Data records Block Start
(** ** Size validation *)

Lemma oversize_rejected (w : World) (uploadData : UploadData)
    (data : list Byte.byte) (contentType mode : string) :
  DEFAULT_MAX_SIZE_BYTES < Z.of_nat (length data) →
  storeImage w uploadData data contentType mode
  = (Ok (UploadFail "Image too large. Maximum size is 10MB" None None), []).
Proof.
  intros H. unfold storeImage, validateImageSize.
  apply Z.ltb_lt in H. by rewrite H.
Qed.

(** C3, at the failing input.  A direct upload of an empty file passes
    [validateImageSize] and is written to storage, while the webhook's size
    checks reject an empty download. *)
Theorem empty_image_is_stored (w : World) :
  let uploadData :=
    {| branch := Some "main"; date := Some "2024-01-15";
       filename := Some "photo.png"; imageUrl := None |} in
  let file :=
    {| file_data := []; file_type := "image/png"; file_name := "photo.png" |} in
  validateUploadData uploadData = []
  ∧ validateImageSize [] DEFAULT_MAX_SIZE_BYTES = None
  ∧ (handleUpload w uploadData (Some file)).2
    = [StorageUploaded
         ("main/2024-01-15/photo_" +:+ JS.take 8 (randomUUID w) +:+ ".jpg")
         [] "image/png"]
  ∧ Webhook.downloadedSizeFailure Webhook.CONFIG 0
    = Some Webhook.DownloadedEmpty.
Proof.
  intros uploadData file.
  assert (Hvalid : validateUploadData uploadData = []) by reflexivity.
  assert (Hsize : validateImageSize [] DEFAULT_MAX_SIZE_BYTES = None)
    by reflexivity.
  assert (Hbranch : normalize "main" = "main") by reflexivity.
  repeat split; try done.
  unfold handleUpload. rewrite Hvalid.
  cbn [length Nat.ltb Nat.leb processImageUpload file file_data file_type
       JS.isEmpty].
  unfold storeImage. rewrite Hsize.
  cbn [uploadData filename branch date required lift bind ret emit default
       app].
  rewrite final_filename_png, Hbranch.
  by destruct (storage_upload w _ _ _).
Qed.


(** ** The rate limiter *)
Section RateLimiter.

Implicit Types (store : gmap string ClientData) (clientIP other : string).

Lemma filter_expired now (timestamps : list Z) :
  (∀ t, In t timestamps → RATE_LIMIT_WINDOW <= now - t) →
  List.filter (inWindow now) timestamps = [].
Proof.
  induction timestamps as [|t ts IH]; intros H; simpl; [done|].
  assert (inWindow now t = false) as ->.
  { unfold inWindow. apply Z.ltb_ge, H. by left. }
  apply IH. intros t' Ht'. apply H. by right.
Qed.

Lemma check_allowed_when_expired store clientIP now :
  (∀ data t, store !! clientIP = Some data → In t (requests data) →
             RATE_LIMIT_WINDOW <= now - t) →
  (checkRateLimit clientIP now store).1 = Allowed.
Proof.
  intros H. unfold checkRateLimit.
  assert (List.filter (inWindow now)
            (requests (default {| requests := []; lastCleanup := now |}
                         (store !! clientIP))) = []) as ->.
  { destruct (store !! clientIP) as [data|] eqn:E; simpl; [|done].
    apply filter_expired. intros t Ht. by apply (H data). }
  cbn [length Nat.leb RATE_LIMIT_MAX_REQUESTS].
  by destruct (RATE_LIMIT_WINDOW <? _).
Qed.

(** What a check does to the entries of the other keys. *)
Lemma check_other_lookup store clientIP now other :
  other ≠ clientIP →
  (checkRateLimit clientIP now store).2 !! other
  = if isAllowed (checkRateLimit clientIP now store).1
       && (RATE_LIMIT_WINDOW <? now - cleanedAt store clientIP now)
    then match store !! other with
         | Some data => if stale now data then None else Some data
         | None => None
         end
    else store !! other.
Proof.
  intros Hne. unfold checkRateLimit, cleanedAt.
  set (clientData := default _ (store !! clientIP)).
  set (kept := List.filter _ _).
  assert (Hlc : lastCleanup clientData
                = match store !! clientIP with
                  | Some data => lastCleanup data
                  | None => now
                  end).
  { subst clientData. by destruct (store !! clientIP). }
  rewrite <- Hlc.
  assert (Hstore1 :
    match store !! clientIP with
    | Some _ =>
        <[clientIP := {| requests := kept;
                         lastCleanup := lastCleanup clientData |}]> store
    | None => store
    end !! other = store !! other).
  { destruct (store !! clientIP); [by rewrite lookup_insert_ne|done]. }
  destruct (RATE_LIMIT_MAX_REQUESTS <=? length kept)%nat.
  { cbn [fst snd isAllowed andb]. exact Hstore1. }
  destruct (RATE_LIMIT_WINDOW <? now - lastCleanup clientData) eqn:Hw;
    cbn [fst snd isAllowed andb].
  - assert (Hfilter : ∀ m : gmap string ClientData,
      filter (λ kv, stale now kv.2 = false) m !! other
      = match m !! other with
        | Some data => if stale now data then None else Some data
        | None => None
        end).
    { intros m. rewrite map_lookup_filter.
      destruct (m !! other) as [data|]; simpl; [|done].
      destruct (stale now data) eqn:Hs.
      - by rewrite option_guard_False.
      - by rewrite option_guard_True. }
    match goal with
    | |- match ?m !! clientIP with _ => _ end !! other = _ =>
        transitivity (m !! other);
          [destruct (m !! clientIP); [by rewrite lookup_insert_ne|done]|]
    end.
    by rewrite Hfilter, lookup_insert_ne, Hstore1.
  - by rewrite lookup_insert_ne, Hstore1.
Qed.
Data records Block End
For the lines above, output exactly those from the line containing "repeat split; try done." through the line containing "induction timestamps as", and skip the others.

  repeat split; try done.
  unfold handleUpload. rewrite Hvalid.
  cbn [length Nat.ltb Nat.leb processImageUpload file file_data file_type
       JS.isEmpty].
  unfold storeImage. rewrite Hsize.
  cbn [uploadData filename branch date required lift bind ret emit default
       app].
  rewrite final_filename_png, Hbranch.
  by destruct (storage_upload w _ _ _).
Qed.


(** ** The rate limiter *)
Section RateLimiter.

Implicit Types (store : gmap string ClientData) (clientIP other : string).

Lemma filter_expired now (timestamps : list Z) :
  (∀ t, In t timestamps → RATE_LIMIT_WINDOW <= now - t) →
  List.filter (inWindow now) timestamps = [].
Proof.
  induction timestamps as [|t ts IH]; intros H; simpl; [done|].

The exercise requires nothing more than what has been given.